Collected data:
◇ ◇ ◇ ◇ ◇ ◇ ◇

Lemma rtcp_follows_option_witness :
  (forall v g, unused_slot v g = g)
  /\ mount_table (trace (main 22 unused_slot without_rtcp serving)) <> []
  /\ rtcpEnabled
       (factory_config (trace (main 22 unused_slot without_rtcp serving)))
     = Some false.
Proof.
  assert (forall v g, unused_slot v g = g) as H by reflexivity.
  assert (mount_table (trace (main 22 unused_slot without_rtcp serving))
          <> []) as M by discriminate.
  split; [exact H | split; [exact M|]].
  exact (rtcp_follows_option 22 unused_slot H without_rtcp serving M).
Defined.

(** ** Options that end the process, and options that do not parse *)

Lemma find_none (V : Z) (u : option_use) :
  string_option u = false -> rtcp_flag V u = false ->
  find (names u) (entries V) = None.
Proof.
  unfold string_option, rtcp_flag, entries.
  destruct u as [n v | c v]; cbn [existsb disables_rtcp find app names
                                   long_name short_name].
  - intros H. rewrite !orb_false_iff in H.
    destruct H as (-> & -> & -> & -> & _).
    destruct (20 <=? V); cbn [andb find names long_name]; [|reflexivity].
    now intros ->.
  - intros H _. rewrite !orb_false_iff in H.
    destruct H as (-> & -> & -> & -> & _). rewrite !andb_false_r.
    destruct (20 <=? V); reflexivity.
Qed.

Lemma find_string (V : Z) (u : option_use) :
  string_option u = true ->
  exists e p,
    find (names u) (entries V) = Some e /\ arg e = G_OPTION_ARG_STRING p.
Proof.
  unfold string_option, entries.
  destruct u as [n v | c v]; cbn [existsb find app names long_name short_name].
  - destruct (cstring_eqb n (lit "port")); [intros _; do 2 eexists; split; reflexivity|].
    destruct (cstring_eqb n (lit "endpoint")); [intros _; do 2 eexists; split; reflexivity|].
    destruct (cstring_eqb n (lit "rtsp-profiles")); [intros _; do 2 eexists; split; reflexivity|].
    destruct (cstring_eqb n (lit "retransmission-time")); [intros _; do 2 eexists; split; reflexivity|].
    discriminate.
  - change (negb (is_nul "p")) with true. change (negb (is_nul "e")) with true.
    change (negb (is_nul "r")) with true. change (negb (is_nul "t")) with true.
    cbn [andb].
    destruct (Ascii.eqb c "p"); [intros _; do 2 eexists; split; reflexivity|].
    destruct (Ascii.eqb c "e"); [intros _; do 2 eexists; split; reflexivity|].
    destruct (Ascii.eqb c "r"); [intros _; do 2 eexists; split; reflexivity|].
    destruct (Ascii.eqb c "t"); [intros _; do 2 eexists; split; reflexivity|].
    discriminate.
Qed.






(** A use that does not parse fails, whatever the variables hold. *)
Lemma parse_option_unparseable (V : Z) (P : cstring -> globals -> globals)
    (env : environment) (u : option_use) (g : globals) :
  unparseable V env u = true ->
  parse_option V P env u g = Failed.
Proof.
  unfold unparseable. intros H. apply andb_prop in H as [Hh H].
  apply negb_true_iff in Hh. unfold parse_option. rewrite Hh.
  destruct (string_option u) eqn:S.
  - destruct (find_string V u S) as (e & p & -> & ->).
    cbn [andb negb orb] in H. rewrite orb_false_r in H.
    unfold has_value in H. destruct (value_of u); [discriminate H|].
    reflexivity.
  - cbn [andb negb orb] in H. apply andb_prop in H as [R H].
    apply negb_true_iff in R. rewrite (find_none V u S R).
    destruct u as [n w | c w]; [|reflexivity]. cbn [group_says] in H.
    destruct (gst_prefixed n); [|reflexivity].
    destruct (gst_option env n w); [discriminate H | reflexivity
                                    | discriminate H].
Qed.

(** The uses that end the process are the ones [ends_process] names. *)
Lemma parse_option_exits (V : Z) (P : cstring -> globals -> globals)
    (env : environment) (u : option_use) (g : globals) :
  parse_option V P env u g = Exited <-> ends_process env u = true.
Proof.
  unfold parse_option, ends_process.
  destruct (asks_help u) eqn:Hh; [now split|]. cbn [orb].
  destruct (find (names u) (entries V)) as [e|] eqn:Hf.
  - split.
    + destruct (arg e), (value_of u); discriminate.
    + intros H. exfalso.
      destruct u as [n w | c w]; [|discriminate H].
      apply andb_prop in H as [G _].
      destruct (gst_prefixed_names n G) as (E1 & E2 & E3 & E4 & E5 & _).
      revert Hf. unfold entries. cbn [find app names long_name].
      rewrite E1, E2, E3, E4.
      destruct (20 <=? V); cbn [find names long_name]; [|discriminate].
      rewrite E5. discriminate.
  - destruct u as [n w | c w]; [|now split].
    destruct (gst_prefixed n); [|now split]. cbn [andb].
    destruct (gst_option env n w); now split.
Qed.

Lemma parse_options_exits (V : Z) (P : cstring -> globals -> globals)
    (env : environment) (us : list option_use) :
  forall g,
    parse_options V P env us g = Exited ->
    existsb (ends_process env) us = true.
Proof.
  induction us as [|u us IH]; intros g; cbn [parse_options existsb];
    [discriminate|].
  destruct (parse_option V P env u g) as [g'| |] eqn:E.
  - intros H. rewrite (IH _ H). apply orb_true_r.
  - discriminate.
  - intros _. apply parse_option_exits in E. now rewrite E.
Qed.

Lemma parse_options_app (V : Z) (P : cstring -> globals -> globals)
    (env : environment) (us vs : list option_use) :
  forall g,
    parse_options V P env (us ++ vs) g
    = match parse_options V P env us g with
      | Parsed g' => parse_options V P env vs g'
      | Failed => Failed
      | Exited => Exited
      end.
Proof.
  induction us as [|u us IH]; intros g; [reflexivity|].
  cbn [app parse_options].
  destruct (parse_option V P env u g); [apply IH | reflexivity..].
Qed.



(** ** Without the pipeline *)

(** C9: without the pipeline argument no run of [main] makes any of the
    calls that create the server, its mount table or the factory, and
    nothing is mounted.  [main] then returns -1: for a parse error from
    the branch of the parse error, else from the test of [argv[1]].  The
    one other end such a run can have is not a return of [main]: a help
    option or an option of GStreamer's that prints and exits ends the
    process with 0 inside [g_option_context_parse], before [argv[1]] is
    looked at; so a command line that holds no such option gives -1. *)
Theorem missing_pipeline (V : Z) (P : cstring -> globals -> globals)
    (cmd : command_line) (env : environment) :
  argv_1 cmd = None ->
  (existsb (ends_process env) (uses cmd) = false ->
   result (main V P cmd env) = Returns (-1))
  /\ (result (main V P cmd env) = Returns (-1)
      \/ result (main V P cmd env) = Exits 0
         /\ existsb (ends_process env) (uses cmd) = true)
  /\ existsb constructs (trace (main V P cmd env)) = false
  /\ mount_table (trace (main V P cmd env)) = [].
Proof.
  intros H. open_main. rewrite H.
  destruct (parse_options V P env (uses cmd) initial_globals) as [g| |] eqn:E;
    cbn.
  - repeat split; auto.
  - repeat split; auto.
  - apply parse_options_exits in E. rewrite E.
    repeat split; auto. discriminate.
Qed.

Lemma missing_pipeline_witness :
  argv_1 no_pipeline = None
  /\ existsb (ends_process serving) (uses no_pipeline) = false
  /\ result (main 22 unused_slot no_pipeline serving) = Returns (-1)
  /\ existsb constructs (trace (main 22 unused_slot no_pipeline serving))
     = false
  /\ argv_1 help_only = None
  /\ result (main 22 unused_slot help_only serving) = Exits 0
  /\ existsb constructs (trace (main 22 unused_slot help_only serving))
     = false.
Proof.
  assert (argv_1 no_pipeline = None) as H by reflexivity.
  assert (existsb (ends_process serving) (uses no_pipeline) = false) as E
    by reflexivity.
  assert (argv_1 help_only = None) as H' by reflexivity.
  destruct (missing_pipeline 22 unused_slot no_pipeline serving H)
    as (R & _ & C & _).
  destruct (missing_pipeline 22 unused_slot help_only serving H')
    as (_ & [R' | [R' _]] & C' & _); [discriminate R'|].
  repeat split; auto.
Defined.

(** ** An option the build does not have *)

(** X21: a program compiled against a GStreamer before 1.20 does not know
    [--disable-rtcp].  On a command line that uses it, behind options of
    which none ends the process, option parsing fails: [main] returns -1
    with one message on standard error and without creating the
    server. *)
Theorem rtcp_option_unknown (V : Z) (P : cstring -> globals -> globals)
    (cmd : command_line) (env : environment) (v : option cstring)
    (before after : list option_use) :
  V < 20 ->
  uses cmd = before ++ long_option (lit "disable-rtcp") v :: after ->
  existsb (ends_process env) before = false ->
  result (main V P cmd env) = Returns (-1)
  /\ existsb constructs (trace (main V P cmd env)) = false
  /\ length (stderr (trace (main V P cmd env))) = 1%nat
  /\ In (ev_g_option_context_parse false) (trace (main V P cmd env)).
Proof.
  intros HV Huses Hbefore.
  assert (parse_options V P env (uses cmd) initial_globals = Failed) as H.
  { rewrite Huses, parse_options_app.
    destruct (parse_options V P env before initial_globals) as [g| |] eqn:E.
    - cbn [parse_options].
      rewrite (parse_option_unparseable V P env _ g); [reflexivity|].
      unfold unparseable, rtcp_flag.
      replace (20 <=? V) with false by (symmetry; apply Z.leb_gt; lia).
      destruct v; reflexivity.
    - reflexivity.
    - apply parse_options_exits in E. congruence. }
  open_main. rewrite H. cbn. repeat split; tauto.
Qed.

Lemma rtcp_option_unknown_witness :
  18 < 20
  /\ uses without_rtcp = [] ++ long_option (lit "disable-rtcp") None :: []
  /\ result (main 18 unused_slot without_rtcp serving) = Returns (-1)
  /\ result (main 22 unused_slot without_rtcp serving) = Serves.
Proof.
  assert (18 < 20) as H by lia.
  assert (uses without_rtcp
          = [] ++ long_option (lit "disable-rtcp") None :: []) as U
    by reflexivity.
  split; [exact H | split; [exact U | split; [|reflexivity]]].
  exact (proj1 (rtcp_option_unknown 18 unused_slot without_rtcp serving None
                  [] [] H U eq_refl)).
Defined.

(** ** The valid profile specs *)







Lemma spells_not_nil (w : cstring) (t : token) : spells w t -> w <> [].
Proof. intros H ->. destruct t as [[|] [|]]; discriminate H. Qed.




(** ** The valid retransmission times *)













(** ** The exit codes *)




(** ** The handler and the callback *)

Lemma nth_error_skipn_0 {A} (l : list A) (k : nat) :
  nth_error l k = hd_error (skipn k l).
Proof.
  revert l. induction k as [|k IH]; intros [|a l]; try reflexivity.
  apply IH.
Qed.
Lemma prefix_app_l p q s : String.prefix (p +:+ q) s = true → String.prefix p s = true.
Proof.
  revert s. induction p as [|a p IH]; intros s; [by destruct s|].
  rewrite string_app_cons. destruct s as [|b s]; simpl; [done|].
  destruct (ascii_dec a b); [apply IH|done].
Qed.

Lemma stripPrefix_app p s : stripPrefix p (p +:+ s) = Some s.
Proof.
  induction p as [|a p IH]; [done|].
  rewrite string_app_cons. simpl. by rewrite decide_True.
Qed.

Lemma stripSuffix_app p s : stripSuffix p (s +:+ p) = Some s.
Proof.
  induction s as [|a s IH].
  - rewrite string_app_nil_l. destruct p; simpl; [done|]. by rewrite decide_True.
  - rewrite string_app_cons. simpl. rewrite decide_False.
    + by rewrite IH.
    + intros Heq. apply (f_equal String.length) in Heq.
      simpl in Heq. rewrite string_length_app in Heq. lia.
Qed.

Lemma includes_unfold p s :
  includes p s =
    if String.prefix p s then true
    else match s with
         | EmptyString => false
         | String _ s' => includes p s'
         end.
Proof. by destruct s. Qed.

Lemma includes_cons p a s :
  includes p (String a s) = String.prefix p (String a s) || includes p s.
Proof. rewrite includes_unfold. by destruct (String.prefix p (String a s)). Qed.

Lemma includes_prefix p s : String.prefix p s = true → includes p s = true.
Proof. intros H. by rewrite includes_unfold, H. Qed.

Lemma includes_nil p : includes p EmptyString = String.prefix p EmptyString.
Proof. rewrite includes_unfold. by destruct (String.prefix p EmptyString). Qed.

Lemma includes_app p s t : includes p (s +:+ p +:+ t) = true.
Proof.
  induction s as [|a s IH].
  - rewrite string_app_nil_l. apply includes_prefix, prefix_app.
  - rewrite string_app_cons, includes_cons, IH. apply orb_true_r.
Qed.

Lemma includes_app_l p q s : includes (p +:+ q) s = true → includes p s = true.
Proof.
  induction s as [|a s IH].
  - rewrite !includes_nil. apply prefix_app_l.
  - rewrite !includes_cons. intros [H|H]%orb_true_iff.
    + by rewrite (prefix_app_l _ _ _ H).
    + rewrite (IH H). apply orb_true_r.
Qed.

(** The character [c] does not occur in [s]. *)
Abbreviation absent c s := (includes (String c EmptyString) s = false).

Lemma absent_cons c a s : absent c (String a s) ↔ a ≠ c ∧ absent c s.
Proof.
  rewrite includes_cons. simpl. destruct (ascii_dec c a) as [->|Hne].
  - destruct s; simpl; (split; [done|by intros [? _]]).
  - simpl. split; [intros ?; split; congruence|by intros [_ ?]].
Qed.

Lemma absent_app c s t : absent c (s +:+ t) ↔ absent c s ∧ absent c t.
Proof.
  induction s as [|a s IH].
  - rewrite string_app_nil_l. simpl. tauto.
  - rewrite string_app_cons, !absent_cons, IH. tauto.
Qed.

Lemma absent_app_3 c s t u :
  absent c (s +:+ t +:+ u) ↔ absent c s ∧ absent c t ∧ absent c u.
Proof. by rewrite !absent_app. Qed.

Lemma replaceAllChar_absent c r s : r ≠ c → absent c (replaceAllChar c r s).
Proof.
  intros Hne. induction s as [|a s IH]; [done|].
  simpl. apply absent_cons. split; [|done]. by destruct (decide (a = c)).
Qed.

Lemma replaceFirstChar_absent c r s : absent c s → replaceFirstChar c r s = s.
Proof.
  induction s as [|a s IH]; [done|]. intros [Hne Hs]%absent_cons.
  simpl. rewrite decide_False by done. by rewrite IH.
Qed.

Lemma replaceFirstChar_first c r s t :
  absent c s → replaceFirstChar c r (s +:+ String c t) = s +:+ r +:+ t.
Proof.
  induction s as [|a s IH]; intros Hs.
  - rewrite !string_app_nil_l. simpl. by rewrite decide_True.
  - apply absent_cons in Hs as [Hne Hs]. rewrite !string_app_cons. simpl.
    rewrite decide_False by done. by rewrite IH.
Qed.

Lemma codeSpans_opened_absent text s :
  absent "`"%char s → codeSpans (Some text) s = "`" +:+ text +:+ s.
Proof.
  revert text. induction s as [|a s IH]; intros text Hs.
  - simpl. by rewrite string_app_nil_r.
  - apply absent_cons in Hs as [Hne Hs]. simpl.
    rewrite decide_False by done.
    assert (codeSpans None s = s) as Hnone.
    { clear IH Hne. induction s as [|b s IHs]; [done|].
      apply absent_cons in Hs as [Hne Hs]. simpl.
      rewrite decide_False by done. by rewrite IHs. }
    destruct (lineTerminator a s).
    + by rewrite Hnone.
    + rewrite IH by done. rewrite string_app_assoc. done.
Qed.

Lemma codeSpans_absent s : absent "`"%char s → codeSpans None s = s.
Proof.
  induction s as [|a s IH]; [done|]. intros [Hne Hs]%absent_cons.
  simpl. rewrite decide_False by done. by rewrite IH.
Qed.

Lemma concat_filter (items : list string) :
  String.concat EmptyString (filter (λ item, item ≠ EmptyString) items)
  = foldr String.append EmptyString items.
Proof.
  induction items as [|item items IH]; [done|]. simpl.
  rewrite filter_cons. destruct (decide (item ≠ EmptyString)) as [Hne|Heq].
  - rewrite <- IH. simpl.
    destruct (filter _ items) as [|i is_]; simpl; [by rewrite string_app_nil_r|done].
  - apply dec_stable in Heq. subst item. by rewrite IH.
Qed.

◇ ◇ ◇ ◇ ◇ ◇ ◇

TASK GOAL:
Keeping every character as it is, restate the lines above that run from the line with "replace (20 <=?" through the line with "without_rtcp = []", both included, and nothing else.

EXERCISE OUTPUT:
      replace (20 <=? V) with false by (symmetry; apply Z.leb_gt; lia).
      destruct v; reflexivity.
    - reflexivity.
    - apply parse_options_exits in E. congruence. }
  open_main. rewrite H. cbn. repeat split; tauto.
Qed.

Lemma rtcp_option_unknown_witness :
  18 < 20
  /\ uses without_rtcp = [] ++ long_option (lit "disable-rtcp") None :: []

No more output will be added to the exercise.